"Lion's Den is a 35-foot trad crack climb in Boulder Canyon that challenges your hand and fist jams with solid protection and subtle face holds. Rated around 5.9, this line rewards precise technique amid an accessible, shaded northern wall."
Carving through Boulder Canyon’s rugged landscape, Lion's Den offers a focused adventure for trad climbers eager to test their crack climbing skills. This 35-foot climb demands precision and commitment as it climbs a substantial hand and fist crack that threads its way up a polished granite face. The crack widens just enough to accept large hand jams, pushing you to engage your technique rather than relying on surface holds alone. Sparse face holds appear intermittently, offering brief relief but not enough to carry the climb without crack proficiency. The exposure is real but manageable; protection placements are secure with the right pro rack, providing confidence amid the demanding moves. At a solid 5.9 rating, some climbers have found the route edging toward 10a difficulty, reflecting the delicate balance between power and finesse this line requires.
The approach through Boulder Canyon is straightforward, cutting through forested paths peppered with the rustle of pine needles and distant bird calls. This trail leads you to the base of the wall in under 20 minutes, setting the perfect stage for a climb that feels like a blend of approachable adventure and technical challenge. The canyon’s northern aspect means that during summer mornings, the wall catches gentle sunlight, warming the stone without making it uncomfortably hot. Afternoon climbing offers cooling shade but can bring a dampness that softens friction slightly.

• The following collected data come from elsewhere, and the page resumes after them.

(* ===== verification/Coder.v ===== *)
(** web3's Solidity coder (web3.js 603-865): lists of parameters encoded as static
    heads followed by dynamic tails, and decoded back. *)
From S2P Require Import Prelude WordArray Utf8 BigNumber Utils Solidity.

Definition coder_types : list solidityType :=
  [SolidityTypeAddress; SolidityTypeBool; SolidityTypeInt; SolidityTypeUInt; SolidityTypeDynamicBytes;
   SolidityTypeBytes; SolidityTypeString; SolidityTypeReal; SolidityTypeUReal].

(** The first type whose pattern matches; none throws. *)
Definition _requireType (type : jsstr) : option solidityType := head (filter (fun t => isType t type = true) coder_types).
Definition getSolidityTypes (types : list jsstr) : option (list solidityType) := mapM _requireType types.

Definition isDynamicParam (t : solidityType) (type : jsstr) : bool := isDynamicType t || isDynamicArray type.

(** * Encoding *)

(** [+e[0] || 0] *)
Definition first_number (e : encoded) : num :=
  num_or_0 match e with
           | EStr (c :: _) => num_of_string [c] false
           | EArr (EStr s :: _) => num_of_string s false
           | _ => NumNaN
           end.

(** The offsets of the elements of an array of dynamic arrays, each computed from
    the length words of the elements before it. *)
Fixpoint offset_words (offset : num) (n i : Z) (previousLength : num) (before : list encoded) : option jsstr :=
  match before with
  | [] => Some []
  | e :: before =>
      let previousLength := num_add previousLength (first_number e) in
      w ← formatInputNum (num_add (num_add offset (num_of (i * n))) (num_scale 32 previousLength));
      ws ← offset_words offset n (i + 1) previousLength before;
      Some (w ++ ws)
  end.

(** The elements one after the other; the offset handed down adds half the number
    that the text so far spells. *)
Fixpoint append_elements (enc : encoded -> num -> option jsstr) (offset : num) (result : jsstr) (es : list encoded) : option jsstr :=
  match es with
  | [] => Some result
  | e :: es =>
      let additionalOffset := num_of_string result true in
      s ← enc e (num_add offset additionalOffset);
      append_elements enc offset (result ++ s) es
  end.

Fixpoint encode_with (fuel : nat) (type : jsstr) (e : encoded) (offset : num) : option jsstr :=
  match fuel with
  | O => None
  | S fuel =>
      let nested := nestedName type in
      let nestedStaticPartLength := staticPartLength nested in
      if isDynamicArray type then
        match e with
        | EArr (EStr n :: es) =>
            ws ← (if isDynamicArray nested
                  then offset_words offset nestedStaticPartLength 1 (num_of 2) (take (length es) (EStr n :: es))
                  else Some []);
            append_elements (encode_with fuel nested) offset (n ++ ws) es
        | _ => None
        end
      else if isStaticArray type then
        match e with
        | EArr es =>
            ws ← (if isDynamicArray nested
                  then offset_words offset nestedStaticPartLength 0 (num_of 0) (take (length es) (EArr [] :: es))
                  else Some []);
            append_elements (encode_with fuel nested) offset ws es
        | _ => None
        end
      else match e with EStr s => Some s | EArr _ => None end
  end.
Definition encodeWithOffset (type : jsstr) (e : encoded) (offset : num) : option jsstr :=
  encode_with (S (length type)) type e offset.

(** One parameter: its type name, its type and its encoded value. *)
Abbreviation param := (jsstr * solidityType * encoded)%type.

(** The first pass writes the static part of each parameter and counts the dynamic
    ones; the second writes these. *)
Fixpoint encode_heads (ps : list param) (dynamicOffset : num) : option (jsstr * num) :=
  match ps with
  | [] => Some ([], dynamicOffset)
  | (type, t, e) :: ps =>
      if isDynamicParam t type then
        w ← formatInputNum dynamicOffset;
        s ← encodeWithOffset type e dynamicOffset;
        '(ws, o) ← encode_heads ps (num_add dynamicOffset (Num (js_len s)));
        Some (w ++ ws, o)
      else
        s ← encodeWithOffset type e dynamicOffset;
        '(ws, o) ← encode_heads ps dynamicOffset;
        Some (s ++ ws, o)
  end.
Fixpoint encode_tails (ps : list param) (dynamicOffset : num) : option jsstr :=
  match ps with
  | [] => Some []
  | (type, t, e) :: ps =>
      if isDynamicParam t type then
        s ← encodeWithOffset type e dynamicOffset;
        ws ← encode_tails ps (num_add dynamicOffset (Num (js_len s)));
        Some (s ++ ws)
      else encode_tails ps dynamicOffset
  end.
Definition encodeMultiWithOffset (ps : list param) (dynamicOffset : num) : option jsstr :=
  '(heads, o) ← encode_heads ps dynamicOffset;
  tails ← encode_tails ps o;
  Some (heads ++ tails).

Definition head_size (t : solidityType) (type : jsstr) : Z :=
  if isDynamicParam t type then 32 else roundedLength (staticPartLength type).

Section Coder.
Context (rm : rounding).

(** A parameter that is not given is undefined. *)
Fixpoint encode_all_params (types : list jsstr) (ts : list solidityType) (params : list value) : option (list param) :=
  match types, ts with
  | type :: types, t :: ts =>
      e ← encode rm t (default VUndefined (head params)) type;
      ps ← encode_all_params types ts (tail params);
      Some ((type, t, e) :: ps)
  | _, _ => Some []
  end.

Definition encodeParams (types : list jsstr) (params : list value) : option jsstr :=
  solidityTypes ← getSolidityTypes types;
  ps ← encode_all_params types solidityTypes params;
  let dynamicOffset := fold_left (fun acc '(type, t, _) => acc + head_size t type) ps 0 in
  encodeMultiWithOffset ps (num_of dynamicOffset).
Definition encodeParam (type : jsstr) (param : value) : option jsstr := encodeParams [type] [param].

(** * Decoding *)

(** Running sums of the static sizes, each without its own. *)
Fixpoint getOffsets (types : list jsstr) (before : Z) : list Z :=
  match types with
  | [] => []
  | type :: types => before :: getOffsets types (before + staticPartLength type)
  end.
Fixpoint decode_at (types : list jsstr) (ts : list solidityType) (offsets : list Z) (bytes : jsstr) : option (list value) :=
  match types, ts, offsets with
  | type :: types, t :: ts, offset :: offsets =>
      v ← decode rm t bytes offset type;
      vs ← decode_at types ts offsets bytes;
      Some (v :: vs)
  | _, _, _ => Some []
  end.
Definition decodeParams (types : list jsstr) (bytes : jsstr) : option (list value) :=
  solidityTypes ← getSolidityTypes types;
  decode_at types solidityTypes (getOffsets types 0) bytes.
Definition decodeParam (type : jsstr) (bytes : jsstr) : option value :=
  vs ← decodeParams [type] bytes; head vs.
End Coder.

Gear up with a doubled set of cams from #1 to #4 Camalots, as the crack’s size fluctuates but leans towards wider placements. Carry a standard rack for building a secure anchor at the top. The rock here is solid, with no unexpected runouts; well-placed protection is a feature rather than a flaw. When planning your climb, timing is key—early season to late fall is ideal, avoiding icy winter conditions that turn the granite into a slick hazard.

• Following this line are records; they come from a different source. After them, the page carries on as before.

(** The pattern of the signed type is not anchored and comes first, so an unsigned
    fixed-point value is decoded as a signed one. *)
Theorem ureal_read_as_real : _requireType (str "ureal128x128") = Some SolidityTypeReal.
Proof. vm_compute. reflexivity. Qed.

(** The example of the contract ABI specification. *)
Lemma abi_example :
  encodeParams ROUND_DOWN [str "uint256"; str "uint32[]"; str "bytes10"; str "bytes"]
    [VNum 0x123; VArr [VNum 0x456; VNum 0x789]; VStr (str "0x31323334353637383930");
     VStr (str "0x48656c6c6f2c20776f726c6421")] =
  Some (w64 0x123 ++ w64 0x80 ++ (str "31323334353637383930" ++ replicate 44 48) ++ w64 0xe0 ++
        w64 2 ++ w64 0x456 ++ w64 0x789 ++
        w64 0xd ++ (str "48656c6c6f2c20776f726c6421" ++ replicate 38 48)).
Proof. vm_compute. reflexivity. Qed.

The descent is straightforward: a single rappel down the route or a careful downclimb through nearby ledges brings you back to the canyon floor efficiently. Keep an eye on your ropes and double-check your anchors to ensure a smooth and safe exit.
Lion's Den delivers a crisp, technically rewarding climb that balances a sense of wildness with dependable protection. It invites both intermediate climbers ready to push past the 5.9 boundary and seasoned locals seeking a quick but authentic Boulder Canyon climb. Expect a crack climb that tests your jamming skills against solid granite, set against a backdrop of sweeping canyon views and the quiet pulse of the Rockies.
Watch for tricky placements deep in the crack—protection can feel shallow in spots. The rock is solid, but rappel anchors require double-checking. Avoid icy conditions as granite friction drops sharply when cold or damp.
Start your climb in the morning to enjoy warming sun on the wall without overheating.
Stick to hand and fist jams; face holds are limited and unreliable.
Check gear placements thoroughly, especially in the back of the crack where jams get tricky.
Rappel with care and secure your anchor twice before descending.
Bring a double set of cams from #1 to #4 Camalots for varying crack widths. A standard rack will cover anchors and smaller placements.